◆ Problem statement
From the records below, output exactly the lines running from the line containing "(* ===== verification/Overruns.v ===== *)" through the line containing "From Stdlib Require Import Strings.String.", and no others.

◆ Material to process
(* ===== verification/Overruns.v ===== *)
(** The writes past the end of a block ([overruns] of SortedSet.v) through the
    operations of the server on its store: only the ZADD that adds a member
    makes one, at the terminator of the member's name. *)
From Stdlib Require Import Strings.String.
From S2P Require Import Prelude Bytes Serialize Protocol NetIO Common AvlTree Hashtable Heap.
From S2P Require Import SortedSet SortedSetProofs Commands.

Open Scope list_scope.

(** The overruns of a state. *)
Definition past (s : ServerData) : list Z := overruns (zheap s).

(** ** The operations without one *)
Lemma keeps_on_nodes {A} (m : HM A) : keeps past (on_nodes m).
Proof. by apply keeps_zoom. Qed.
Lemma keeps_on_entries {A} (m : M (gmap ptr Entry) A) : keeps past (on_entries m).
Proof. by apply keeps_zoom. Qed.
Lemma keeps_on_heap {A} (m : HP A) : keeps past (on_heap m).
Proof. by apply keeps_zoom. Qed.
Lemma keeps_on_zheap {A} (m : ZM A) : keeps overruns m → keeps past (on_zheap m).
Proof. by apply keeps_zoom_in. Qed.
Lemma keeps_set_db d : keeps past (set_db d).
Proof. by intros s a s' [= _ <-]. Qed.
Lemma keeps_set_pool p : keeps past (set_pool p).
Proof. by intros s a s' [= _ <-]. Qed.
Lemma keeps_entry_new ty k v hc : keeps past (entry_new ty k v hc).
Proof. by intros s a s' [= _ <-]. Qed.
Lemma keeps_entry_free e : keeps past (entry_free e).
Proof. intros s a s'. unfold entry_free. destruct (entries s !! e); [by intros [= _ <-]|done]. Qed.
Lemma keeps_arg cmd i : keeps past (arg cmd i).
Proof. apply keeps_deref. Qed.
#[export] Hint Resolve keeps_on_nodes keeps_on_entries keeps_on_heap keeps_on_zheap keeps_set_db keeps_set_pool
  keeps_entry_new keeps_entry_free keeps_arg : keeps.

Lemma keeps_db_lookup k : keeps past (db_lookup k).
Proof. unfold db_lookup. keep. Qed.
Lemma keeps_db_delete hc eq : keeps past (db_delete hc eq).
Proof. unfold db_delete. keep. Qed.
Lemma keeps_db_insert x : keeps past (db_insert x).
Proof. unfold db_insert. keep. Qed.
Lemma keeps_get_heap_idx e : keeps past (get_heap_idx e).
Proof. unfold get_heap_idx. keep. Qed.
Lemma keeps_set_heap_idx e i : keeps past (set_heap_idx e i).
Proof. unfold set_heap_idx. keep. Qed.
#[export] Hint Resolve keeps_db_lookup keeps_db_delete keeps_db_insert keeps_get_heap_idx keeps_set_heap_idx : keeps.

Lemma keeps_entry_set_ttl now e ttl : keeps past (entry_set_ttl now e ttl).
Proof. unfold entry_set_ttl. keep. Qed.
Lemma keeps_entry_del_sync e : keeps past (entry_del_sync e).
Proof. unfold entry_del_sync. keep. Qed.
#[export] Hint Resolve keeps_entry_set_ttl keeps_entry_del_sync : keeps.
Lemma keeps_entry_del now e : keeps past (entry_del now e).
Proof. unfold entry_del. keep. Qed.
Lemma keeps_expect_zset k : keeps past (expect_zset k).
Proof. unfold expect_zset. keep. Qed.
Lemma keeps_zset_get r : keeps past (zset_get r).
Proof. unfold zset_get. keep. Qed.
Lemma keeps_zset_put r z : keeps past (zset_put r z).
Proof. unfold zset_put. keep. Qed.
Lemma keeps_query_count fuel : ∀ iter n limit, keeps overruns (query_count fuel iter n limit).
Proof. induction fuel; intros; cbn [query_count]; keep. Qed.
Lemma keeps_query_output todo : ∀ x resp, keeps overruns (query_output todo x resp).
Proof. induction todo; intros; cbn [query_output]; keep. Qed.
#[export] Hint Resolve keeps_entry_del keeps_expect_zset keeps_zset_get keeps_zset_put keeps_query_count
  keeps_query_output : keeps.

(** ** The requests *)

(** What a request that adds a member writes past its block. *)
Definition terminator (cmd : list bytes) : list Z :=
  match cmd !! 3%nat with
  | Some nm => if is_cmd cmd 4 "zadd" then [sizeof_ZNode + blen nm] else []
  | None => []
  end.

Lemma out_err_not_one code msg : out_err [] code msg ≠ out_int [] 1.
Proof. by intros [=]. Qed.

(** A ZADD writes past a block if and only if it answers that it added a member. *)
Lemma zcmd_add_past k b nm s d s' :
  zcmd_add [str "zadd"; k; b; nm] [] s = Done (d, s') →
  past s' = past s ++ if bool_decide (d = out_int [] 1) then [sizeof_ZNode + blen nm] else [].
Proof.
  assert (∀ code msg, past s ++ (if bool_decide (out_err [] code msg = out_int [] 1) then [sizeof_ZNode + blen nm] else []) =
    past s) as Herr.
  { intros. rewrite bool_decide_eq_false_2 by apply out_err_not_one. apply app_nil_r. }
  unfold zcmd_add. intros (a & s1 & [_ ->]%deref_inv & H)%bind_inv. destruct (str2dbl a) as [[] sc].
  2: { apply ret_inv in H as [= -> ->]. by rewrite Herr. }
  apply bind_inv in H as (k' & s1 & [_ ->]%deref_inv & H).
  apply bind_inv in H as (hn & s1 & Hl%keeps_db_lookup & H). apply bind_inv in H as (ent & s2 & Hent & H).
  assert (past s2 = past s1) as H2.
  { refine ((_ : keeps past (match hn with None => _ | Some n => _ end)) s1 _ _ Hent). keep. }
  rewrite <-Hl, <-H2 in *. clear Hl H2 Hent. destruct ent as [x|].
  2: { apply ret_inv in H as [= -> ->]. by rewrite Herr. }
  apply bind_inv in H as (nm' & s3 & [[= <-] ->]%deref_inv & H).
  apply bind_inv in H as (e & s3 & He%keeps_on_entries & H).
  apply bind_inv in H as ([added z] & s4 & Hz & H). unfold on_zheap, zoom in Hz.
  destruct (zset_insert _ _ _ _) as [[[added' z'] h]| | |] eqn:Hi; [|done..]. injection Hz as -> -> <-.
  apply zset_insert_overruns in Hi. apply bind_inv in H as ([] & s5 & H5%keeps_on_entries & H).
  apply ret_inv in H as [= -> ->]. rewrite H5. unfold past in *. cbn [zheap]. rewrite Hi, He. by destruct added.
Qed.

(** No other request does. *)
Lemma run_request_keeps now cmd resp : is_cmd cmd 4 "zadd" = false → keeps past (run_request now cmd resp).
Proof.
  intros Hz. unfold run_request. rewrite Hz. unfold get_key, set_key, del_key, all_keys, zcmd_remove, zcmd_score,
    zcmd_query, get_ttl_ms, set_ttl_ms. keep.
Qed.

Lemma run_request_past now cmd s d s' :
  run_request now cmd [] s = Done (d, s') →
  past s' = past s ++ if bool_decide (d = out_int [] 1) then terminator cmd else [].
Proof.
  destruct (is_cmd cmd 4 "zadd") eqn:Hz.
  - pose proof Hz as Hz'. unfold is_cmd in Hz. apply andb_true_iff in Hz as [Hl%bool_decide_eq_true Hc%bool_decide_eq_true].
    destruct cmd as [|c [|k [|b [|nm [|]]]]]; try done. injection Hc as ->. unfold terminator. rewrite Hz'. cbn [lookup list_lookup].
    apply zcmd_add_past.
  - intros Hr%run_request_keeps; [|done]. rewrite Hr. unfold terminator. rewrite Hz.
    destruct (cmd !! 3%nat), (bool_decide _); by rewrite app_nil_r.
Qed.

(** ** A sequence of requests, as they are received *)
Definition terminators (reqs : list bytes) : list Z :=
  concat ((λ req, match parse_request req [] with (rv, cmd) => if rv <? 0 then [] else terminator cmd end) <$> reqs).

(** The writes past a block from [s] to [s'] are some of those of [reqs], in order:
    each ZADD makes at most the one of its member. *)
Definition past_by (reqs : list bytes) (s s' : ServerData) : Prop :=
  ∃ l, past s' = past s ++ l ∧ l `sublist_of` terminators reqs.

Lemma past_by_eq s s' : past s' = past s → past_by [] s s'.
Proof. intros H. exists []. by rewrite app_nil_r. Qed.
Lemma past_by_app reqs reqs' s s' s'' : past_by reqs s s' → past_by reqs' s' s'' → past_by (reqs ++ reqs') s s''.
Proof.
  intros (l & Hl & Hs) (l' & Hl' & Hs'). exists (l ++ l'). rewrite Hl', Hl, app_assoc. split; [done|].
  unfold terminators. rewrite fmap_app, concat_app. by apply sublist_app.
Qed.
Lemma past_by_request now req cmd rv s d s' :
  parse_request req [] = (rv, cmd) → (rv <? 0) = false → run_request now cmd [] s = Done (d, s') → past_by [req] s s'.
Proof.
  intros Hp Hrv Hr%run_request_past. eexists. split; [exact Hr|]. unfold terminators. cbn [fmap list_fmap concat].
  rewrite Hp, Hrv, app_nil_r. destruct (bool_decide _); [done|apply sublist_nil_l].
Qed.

--

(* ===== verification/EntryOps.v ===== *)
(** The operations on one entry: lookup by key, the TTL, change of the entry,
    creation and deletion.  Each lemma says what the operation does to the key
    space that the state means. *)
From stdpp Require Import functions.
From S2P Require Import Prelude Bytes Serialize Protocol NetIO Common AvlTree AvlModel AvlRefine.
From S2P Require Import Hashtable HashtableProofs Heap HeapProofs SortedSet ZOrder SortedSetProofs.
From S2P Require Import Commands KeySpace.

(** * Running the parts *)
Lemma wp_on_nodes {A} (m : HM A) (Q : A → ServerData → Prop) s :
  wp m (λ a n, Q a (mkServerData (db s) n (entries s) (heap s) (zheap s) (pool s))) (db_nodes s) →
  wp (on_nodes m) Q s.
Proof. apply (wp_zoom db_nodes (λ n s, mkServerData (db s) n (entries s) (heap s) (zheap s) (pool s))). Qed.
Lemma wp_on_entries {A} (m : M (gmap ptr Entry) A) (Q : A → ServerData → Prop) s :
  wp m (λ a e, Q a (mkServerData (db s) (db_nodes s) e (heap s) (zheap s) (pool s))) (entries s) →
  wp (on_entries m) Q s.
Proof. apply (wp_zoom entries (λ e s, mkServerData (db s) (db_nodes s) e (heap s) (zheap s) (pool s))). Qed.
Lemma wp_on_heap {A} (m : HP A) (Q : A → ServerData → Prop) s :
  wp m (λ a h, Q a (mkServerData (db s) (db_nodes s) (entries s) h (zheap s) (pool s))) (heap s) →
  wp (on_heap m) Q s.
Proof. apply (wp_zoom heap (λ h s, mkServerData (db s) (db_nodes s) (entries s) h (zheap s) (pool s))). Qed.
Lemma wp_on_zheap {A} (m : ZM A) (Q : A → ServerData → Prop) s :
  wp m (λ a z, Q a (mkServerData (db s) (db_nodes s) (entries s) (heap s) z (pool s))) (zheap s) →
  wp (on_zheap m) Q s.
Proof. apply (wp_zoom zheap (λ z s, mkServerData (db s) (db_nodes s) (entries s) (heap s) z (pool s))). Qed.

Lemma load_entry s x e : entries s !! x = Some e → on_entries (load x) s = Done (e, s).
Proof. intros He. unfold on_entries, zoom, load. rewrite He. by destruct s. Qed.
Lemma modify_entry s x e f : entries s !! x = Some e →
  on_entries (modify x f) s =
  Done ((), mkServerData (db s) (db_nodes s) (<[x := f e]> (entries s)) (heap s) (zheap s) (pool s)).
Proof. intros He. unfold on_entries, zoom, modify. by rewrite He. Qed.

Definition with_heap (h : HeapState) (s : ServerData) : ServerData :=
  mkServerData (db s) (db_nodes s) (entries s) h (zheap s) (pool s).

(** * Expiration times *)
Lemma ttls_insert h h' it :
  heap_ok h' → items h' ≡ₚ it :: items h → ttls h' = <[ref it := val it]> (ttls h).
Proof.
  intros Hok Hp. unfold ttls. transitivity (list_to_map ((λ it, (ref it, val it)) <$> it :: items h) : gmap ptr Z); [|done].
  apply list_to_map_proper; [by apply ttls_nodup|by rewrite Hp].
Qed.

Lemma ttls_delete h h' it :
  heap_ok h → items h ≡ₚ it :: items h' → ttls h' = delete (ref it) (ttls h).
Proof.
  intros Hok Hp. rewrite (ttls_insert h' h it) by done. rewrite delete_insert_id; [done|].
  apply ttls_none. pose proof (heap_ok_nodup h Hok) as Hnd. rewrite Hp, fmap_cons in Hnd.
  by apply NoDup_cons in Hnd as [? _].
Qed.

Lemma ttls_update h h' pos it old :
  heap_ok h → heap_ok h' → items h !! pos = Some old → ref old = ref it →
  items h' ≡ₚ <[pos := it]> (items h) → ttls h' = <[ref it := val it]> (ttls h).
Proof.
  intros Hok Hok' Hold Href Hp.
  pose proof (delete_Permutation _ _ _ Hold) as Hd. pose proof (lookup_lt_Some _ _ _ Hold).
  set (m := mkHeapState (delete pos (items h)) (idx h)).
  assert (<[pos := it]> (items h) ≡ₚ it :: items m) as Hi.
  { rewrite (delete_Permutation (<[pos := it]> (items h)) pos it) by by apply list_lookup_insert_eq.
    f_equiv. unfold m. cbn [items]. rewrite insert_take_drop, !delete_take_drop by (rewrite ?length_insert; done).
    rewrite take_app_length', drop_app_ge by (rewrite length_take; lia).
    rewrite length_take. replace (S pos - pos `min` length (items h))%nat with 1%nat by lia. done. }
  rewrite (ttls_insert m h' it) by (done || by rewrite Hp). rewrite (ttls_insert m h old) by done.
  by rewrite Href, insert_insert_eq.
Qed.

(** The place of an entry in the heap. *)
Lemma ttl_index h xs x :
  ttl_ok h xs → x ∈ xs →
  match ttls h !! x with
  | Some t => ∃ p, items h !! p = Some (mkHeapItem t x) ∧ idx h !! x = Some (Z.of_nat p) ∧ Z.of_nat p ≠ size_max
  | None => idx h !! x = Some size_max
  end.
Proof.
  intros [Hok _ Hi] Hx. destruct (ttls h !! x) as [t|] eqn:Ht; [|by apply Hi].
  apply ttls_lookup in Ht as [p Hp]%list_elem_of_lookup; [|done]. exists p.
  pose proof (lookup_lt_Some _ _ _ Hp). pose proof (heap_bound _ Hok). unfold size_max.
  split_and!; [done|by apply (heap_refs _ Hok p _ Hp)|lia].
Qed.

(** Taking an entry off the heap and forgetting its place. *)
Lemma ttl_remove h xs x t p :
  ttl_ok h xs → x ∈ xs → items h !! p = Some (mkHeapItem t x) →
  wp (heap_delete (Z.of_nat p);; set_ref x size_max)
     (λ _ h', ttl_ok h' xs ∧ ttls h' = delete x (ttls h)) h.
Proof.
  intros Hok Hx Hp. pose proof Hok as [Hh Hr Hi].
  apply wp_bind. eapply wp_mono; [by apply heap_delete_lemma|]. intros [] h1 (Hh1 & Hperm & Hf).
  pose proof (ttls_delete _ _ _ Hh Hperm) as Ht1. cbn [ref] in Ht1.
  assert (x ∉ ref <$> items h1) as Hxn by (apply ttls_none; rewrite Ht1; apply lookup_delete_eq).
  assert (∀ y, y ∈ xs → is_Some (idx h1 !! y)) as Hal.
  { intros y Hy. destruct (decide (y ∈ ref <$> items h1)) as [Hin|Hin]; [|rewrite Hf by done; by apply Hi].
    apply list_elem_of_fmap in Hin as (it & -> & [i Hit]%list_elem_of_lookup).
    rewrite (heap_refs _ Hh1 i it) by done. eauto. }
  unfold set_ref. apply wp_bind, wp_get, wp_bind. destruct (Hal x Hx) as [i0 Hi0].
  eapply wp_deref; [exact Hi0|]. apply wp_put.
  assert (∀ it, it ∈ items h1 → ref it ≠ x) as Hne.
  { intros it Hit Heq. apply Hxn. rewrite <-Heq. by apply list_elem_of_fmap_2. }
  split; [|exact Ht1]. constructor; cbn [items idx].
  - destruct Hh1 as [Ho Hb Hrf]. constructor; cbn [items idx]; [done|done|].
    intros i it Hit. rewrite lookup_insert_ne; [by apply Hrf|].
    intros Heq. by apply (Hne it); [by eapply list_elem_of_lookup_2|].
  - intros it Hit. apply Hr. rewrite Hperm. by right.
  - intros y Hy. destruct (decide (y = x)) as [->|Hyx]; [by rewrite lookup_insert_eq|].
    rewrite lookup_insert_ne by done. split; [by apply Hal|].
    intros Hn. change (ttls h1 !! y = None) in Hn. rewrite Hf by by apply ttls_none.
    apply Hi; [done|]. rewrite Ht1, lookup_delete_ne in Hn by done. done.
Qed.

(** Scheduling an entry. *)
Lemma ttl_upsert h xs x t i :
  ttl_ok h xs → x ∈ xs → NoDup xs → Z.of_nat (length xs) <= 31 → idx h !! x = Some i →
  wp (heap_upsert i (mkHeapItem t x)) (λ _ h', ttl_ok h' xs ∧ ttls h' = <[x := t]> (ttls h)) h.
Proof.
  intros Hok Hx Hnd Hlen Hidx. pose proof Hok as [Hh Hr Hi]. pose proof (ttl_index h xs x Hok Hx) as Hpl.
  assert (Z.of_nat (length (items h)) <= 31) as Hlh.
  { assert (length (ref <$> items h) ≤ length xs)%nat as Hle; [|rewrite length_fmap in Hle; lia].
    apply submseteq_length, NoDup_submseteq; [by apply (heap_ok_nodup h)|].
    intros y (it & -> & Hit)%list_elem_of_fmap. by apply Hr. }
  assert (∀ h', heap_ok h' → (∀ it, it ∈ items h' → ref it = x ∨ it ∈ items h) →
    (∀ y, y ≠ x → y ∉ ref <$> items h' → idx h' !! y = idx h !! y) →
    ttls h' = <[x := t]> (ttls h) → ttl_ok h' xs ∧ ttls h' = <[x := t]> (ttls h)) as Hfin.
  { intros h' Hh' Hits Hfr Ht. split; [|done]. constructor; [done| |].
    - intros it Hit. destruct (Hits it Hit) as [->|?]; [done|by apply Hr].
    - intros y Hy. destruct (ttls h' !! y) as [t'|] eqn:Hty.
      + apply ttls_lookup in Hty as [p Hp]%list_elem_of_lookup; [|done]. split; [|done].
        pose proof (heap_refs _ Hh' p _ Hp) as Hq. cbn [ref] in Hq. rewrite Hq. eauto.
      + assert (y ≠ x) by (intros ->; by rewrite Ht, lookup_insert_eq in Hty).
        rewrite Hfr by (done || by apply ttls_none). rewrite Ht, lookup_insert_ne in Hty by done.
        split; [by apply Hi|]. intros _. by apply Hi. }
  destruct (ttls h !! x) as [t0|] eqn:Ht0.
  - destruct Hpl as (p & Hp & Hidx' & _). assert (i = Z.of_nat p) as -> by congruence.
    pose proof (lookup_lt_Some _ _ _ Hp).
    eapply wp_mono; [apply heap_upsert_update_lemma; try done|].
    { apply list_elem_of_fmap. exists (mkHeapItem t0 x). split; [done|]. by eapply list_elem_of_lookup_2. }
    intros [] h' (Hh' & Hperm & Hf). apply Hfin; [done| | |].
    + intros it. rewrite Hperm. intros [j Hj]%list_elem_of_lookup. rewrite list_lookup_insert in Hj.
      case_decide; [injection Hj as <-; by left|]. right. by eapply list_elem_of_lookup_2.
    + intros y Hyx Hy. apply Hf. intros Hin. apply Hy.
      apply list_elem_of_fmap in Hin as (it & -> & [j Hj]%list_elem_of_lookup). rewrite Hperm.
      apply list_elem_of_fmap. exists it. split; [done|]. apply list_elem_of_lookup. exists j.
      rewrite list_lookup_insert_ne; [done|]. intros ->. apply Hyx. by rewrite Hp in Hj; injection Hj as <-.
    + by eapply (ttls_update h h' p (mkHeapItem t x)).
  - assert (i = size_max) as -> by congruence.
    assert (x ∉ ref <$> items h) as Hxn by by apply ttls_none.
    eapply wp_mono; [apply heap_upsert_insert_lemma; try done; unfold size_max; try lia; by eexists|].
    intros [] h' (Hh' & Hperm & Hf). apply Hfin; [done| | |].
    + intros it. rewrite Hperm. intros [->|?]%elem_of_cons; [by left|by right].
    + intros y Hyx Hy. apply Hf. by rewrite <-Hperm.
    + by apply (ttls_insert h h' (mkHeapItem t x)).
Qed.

◆ Response for this exercise
(* ===== verification/Overruns.v ===== *)
(** The writes past the end of a block ([overruns] of SortedSet.v) through the
    operations of the server on its store: only the ZADD that adds a member
    makes one, at the terminator of the member's name. *)
From Stdlib Require Import Strings.String.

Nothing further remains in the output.